Alpha diversity scores (species richness, Shannon and Simpson), generated using standard parameters in QIIME 1.9.1, were analysed by generating linear mixed effect models using the lme4 package (Bates et al., 2018) in R version 3.4.2 (R Core Team, 2017) to identify important predictors of alpha diversity. The lmerTest package (Kuznetsova, Brockho & Christensen, 2017) was used to determine the significance of these model components. Two maximal models were constructed and included all the fixed effects (preservation method, time-to-freezing and stool region) and their interactions with child replicate as a random effect, the first included time as a continuous variable and the second included time as a factor. Backward elimination was used for sequential removal of non-significant variables, to obtain the minimal statistically significant model (Burnham, Anderson & Huyvaert, 2011) (Code S2).

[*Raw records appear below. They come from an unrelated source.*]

(* ===== verification/WellFormedProps.v ===== *)
(** * What well-formedness guarantees

    Revalidation against a newer state gives the result of a full check; the
    owners of all spent outputs signed the intent; contract updates carry enough
    signatures of the committee; the Dust address of a registration is not
    covered by any signature. *)
From S2P Require Import Prelude Time CostModel Fab FabSerial Scale MerkleTree TimeFilterMap Zswap StateValue VmOps.
From S2P Require Import Coin DeltaTracking Runtime LedgerData LedgerCost Dust Ledger VerifyData Balance EffectsCheck Sequencing WellFormed.
From stdpp Require Import sorting.
Set Warnings "-register-all".
#[local] Open Scope Z_scope.

(** ** Checks that agree once an earlier one passed *)
Section agreement.
Context {E : Type}.

Definition agrees (o r n : outcome E unit) : Prop := o = Ok tt -> r = n.
Lemma agrees_bind o r n o' r' n' : agrees o r n -> agrees o' r' n' -> agrees (_ ← o; o') (_ ← r; r') (_ ← n; n').
Proof. intros Ho Ho' Hb. inv_bind. destruct a. rewrite (Ho E0), (Ho' Hb). done. Qed.
Lemma agrees_same o c : agrees o c c.
Proof. by intros _. Qed.
Lemma agrees_self c : agrees c (Ok tt) c.
Proof. by intros ->. Qed.
Lemma agrees_try_for_each {A} (f g h : A -> outcome E unit) l :
  (forall x, agrees (f x) (g x) (h x)) -> agrees (try_for_each f l) (try_for_each g l) (try_for_each h l).
Proof. intros Hx. induction l as [|x l IH]; [by intros _|]. apply (agrees_bind _ _ _ _ _ _ (Hx x) IH). Qed.
Lemma agrees_if (b : bool) o r n o' r' n' : agrees o r n -> agrees o' r' n' ->
  agrees (if b then o else o') (if b then r else r') (if b then n else n').
Proof. by destruct b. Qed.
End agreement.
Create HintDb agree.
#[export] Hint Resolve agrees_bind agrees_try_for_each agrees_if | 2 : agree.
#[export] Hint Resolve agrees_same | 5 : agree.

Section revalidation.
Context `{Hashing} `{LedgerHashing} `{!ProofSystem} `{!Statements} `{StateArena} `{!Sizes}.
Context (old new : LedgerState).
Abbreviation rv := ({| previously_validated_state := old; new_state := new |}).
(* ===== verification/StorageDb.v ===== *)
(** * Under the storage back end: the LRU cache and the database

    [storage-core/src/cache.rs], [storage-core/src/db.rs] and the objects of
    [storage-core/src/backend.rs].  The back end keeps two LRU caches in front
    of a database of nodes of a Merkle DAG.

    - [LruCache] is the [lru] crate, a parameter: its operations with the
      documented effect of each on the list of entries, most recently used
      first.  [ListLru] is a model of it.  [Cache_*] is the wrapper of cache.rs.
    - [DB] is the trait of the same name; [DBLaws] is what the back end relies
      on, in terms of the nodes and the root counts a database holds.
      [InMemoryDB] implements it.
    - [bfs_get_nodes] is the breadth-first search the trait provides. *)
From stdpp Require Import sorting.
From S2P Require Import Prelude CostModel DeltaTracking.

(** Rust's [HashMap] and [HashSet] iterate in an unspecified order. *)
Class HashOrder := { hash_iter : forall {A : Type}, list A -> list A }.
Class HashOrderLaws `{HashOrder} : Prop := {
  hash_iter_perm : forall A (l : list A), hash_iter l ≡ₚ l }.

(** ** The LRU cache of the [lru] crate *)
Section entries.
Context {K V : Type} `{EqDecision K}.
Fixpoint assoc_find (k : K) (l : list (K * V)) : option V :=
  match l with
  | [] => None
  | (k', v) :: l => if decide (k = k') then Some v else assoc_find k l
  end.
Definition assoc_without (k : K) (l : list (K * V)) : list (K * V) := filter (fun p => p.1 <> k) l.
Definition assoc_replace (k : K) (v : V) (l : list (K * V)) : list (K * V) :=
  map (fun p => if decide (p.1 = k) then (k, v) else p) l.
End entries.

Class LruCache (K V C : Type) := {
  lru_unbounded : C;
  lru_new : nat -> C;
  lru_resize : C -> nat -> C;
  lru_push : C -> K -> V -> C * option (K * V);
  lru_put : C -> K -> V -> C * option V;
  lru_pop_entry : C -> K -> C * option (K * V);
  lru_get : C -> K -> C * option V;
  lru_peek : C -> K -> option V;
  (** A mutable reference is the value with the effect of writing through it. *)
  lru_peek_mut : C -> K -> option (V * (V -> C));
  lru_promote : C -> K -> C * bool;
  lru_contains : C -> K -> bool;
  lru_clear : C -> C;
  lru_iter : C -> list (K * V);
  lru_len : C -> nat;
  lru_pop_lru : C -> C * option (K * V);
  (** [LruCache::cap]; [None] when unbounded. *)
  lru_cap : C -> option nat }.

Definition lru_full `{LruCache K V C} (c : C) : Prop :=
  match lru_cap c with Some n => (n <= length (lru_iter c))%nat | None => False end.
#[global] Instance lru_full_dec `{LruCache K V C} (c : C) : Decision (lru_full c).
Proof. unfold lru_full. destruct (lru_cap c); apply _. Defined.
(** A run always ends, with [cached] at least the number of nodes in memory. *)
Lemma run_total (cache_read : ArenaHash -> option OnDiskObject) (Ks : gset ArenaHash) self db roots reads scans cached :
  (forall k, is_Some (cache_read k) -> k ∈ Ks) -> (size Ks <= cached)%nat ->
  ContentAddressed links cache_read db ->
  exists self' db' culled, run self roots reads scans db cache_read db_root_keys cached = Ok (self', db', culled).
Proof.
  intros HK Hsz CA. unfold run.
  destruct (mark_cached_total links cache_read db (fun _ => True) ltac:(done) Ks HK cached
              (update_roots self roots db_root_keys db) Hsz) as [self1 ->]. cbn.
  case_bool_decide; [eauto|]. destruct (sweep _ _ _ _) as [[? ?] ?]. destruct (sweep_resume _); eauto.
Qed.
End run.

(** ** The collector and its caller, interleaved *)
Section worlds.
#[local] Set Default Proof Using "All".
Context {D Handle : Type} `{DBLaws D Handle} `{HashOrderLaws}.
Context (links : ArenaHash -> list ArenaHash).

(** The collector's state, the database, the nodes the caller holds and the
    caches. *)
Record world := World {
  w_gc : GcState Handle;
  w_db : D;
  w_live : list ArenaHash;
  w_cache : ArenaHash -> option OnDiskObject }.
Definition sound_world (w : world) : Prop := sound_storage links (w_cache w) (w_db w) (w_live w).
(** Nodes that the caller or a stored root needs. *)
Definition needed (w : world) (k : ArenaHash) : Prop := reach links (root_set (w_live w) (w_db w)) k.
Definition loadable (w : world) (k : ArenaHash) : Prop := present (w_cache w) (w_db w) k.

(** Runs with any budget, and steps of the caller, which may change the caches
    and what it holds, add nodes, and change root counts if it asks for a
    rescan; the label of a run is what it deleted. *)
Inductive gc_step : world -> option (list ArenaHash) -> world -> Prop :=
  | step_run gc db live cache reads scans cached gc' db' culled :
      run gc live reads scans db cache db_root_keys cached = Ok (gc', db', culled) ->
      gc_step (World gc db live cache) (Some culled)
        (World gc' db' live (fun k => if bool_decide (k ∈ culled) then None else cache k))
  | step_caller gc db live cache gc' db' live' cache' :
      dom (db_nodes db) ⊆ dom (db_nodes db') ->
      (gc' = gc /\ db_roots db' = db_roots db) \/ gc' = force_rescan gc ->
      sound_world (World gc' db' live' cache') ->
      gc_step (World gc db live cache) None (World gc' db' live' cache').

Inductive gc_reachable : world -> Prop :=
  | gc_start db live cache :
      sound_world (World GcState_default db live cache) -> gc_reachable (World GcState_default db live cache)
  | gc_next w l w' : gc_reachable w -> gc_step w l w' -> gc_reachable w'.

Lemma run_kept self db self' db' roots culled k :
  run_result links self db self' db' roots culled -> reach links (root_set roots db) k ->
  k ∈ dom (db_nodes db) -> k ∈ dom (db_nodes db').
Proof.
  intros Hr Hk [o Ho]%elem_of_dom. apply elem_of_dom. exists o. rewrite (run_deleted _ _ _ _ _ _ _ Hr).
  apply map_lookup_filter_Some. split; [done|]. cbn. intros Hc. by eapply run_safe in Hc.
Qed.
Lemma run_root_set self db self' db' roots culled :
  run_result links self db self' db' roots culled -> root_set roots db' = root_set roots db.
Proof. intros Hr. unfold root_set. by rewrite (run_roots _ _ _ _ _ _ _ Hr). Qed.

Lemma step_inv w l w' :
  gc_step w l w' -> sound_world w -> gc_inv links (w_gc w) (w_db w) ->
  sound_world w' /\ gc_inv links (w_gc w') (w_db w') /\
  (forall culled, l = Some culled ->
     (forall k, k ∈ culled -> ~ needed w k) /\ (forall k, needed w k -> needed w' k /\ loadable w' k)).
Proof.
  intros Hstep Hs Hi. destruct Hstep as [gc db live cache reads scans cached gc' db' culled Hrun|
    gc db live cache gc' db' live' cache' Hdom Hroots Hs'].
  - apply (run_spec links cache) in Hrun as Hr; [|done..]. pose proof Hr as [Hsafe Hdel Hst Hro Hi']. clear Hrun. cbn in *.
    pose proof (run_root_set _ _ _ _ _ _ Hr) as Hroot.
    assert (forall k, needed (World gc db live cache) k ->
              present (fun k => if bool_decide (k ∈ culled) then None else cache k) db' k) as Hload.
    { intros k Hk. destruct (sound_present _ _ _ _ Hs k Hk) as [Hc|Hd].
      - left. unfold GcProps.cached. rewrite bool_decide_false; [done|]. intros Hin. by apply (Hsafe k).
      - right. by eapply run_kept. }
    split_and!; [|done|intros ? [= <-]; split; [done|]; intros k Hk; split; [|by apply Hload]; unfold needed; cbn; by rewrite Hroot].
    split.
    + destruct (sound_addressed _ _ _ _ Hs) as [Hc Hd]. split.
      * intros k o. cbn. case_bool_decide as Hk; [intros [=]|]. apply Hc.
      * cbn. rewrite Hdel. intros k o [Ho _]%map_lookup_filter_Some. by eapply Hd.
    + cbn. rewrite Hroot. intros k Hk. by apply Hload.
    + cbn. rewrite Hroot. intros k c Hk Hd Hkc. eapply run_kept; [done|by eapply reach_link|].
      eapply (sound_disk _ _ _ _ Hs); [exact Hk| |done]. cbn. rewrite Hdel in Hd. by eapply dom_filter_subseteq, Hd.
  - split_and!; [done| |done]. cbn in *. destruct Hi as [Hc Hl Hr Hg].
    destruct Hroots as [[-> Hro]| ->].
    + split; [done..| |]; [by rewrite Hro|]. intros k Hk. apply Hdom. auto.
    + split; cbn; try done. intros k Hk. apply Hdom. auto.
Qed.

Taxonomic abundance graphs and LEfSe plots generated with QIIME were recreated in R using the ggplot2 package (Wickham et al., 2018). Principal coordinates analysis (PCoA) plots were generated using Emperor Software (Vázquez-Baeza et al., 2013) within QIIME.
Due to the low number (n = 2) of OMNIgene.GUT samples taken, and because OMNIgene.GUT samples were only taken from two out of the three children, these samples were excluded from the above analyses and analysed separately.
Samples processing and microbiome sequencing
In total 87 stool samples were collected for analysis and libraries prepared. After sample exclusion, trimming and alignment (Figs. S1 and S2; Table S1) there was an average of 67,575 (range 19,083–466,807) reads per sample (n = 85).
Microbiome profiles vary between individual children
Each child had a distinct microbiome signature (Figs. 1A and 1B) that was apparent at all taxonomic levels, from phylum (Fig. 2A; Table S2) to genus (Fig. 2B; Data S1) level regardless of the preservation method used and the time-to-freezing duration. The most abundant phyla were Bacteroidetes in child A (40.7%) and child B (36.9%), and Firmicutes in child C (34.1%); followed by Firmicutes in child A (40.1%), Proteobacteria in child B (30.2%) and Bacteroidetes in child C (28.7%). LEfSe identified several bacterial taxa significantly associated with each individual child (Data S2). PCoA analysis using qualitative (presence/absence) differences (unweighted UniFrac, Fig. 1A) confirmed that the clustering of bacterial sequences within individual children was significantly different (MCP for all child comparisons p ≤ 0.001) (Fig. 1A). Children were also significantly different by relative abundance weighted UniFrac (MCP for all child comparisons p ≤ 0.001) (Fig. 1B).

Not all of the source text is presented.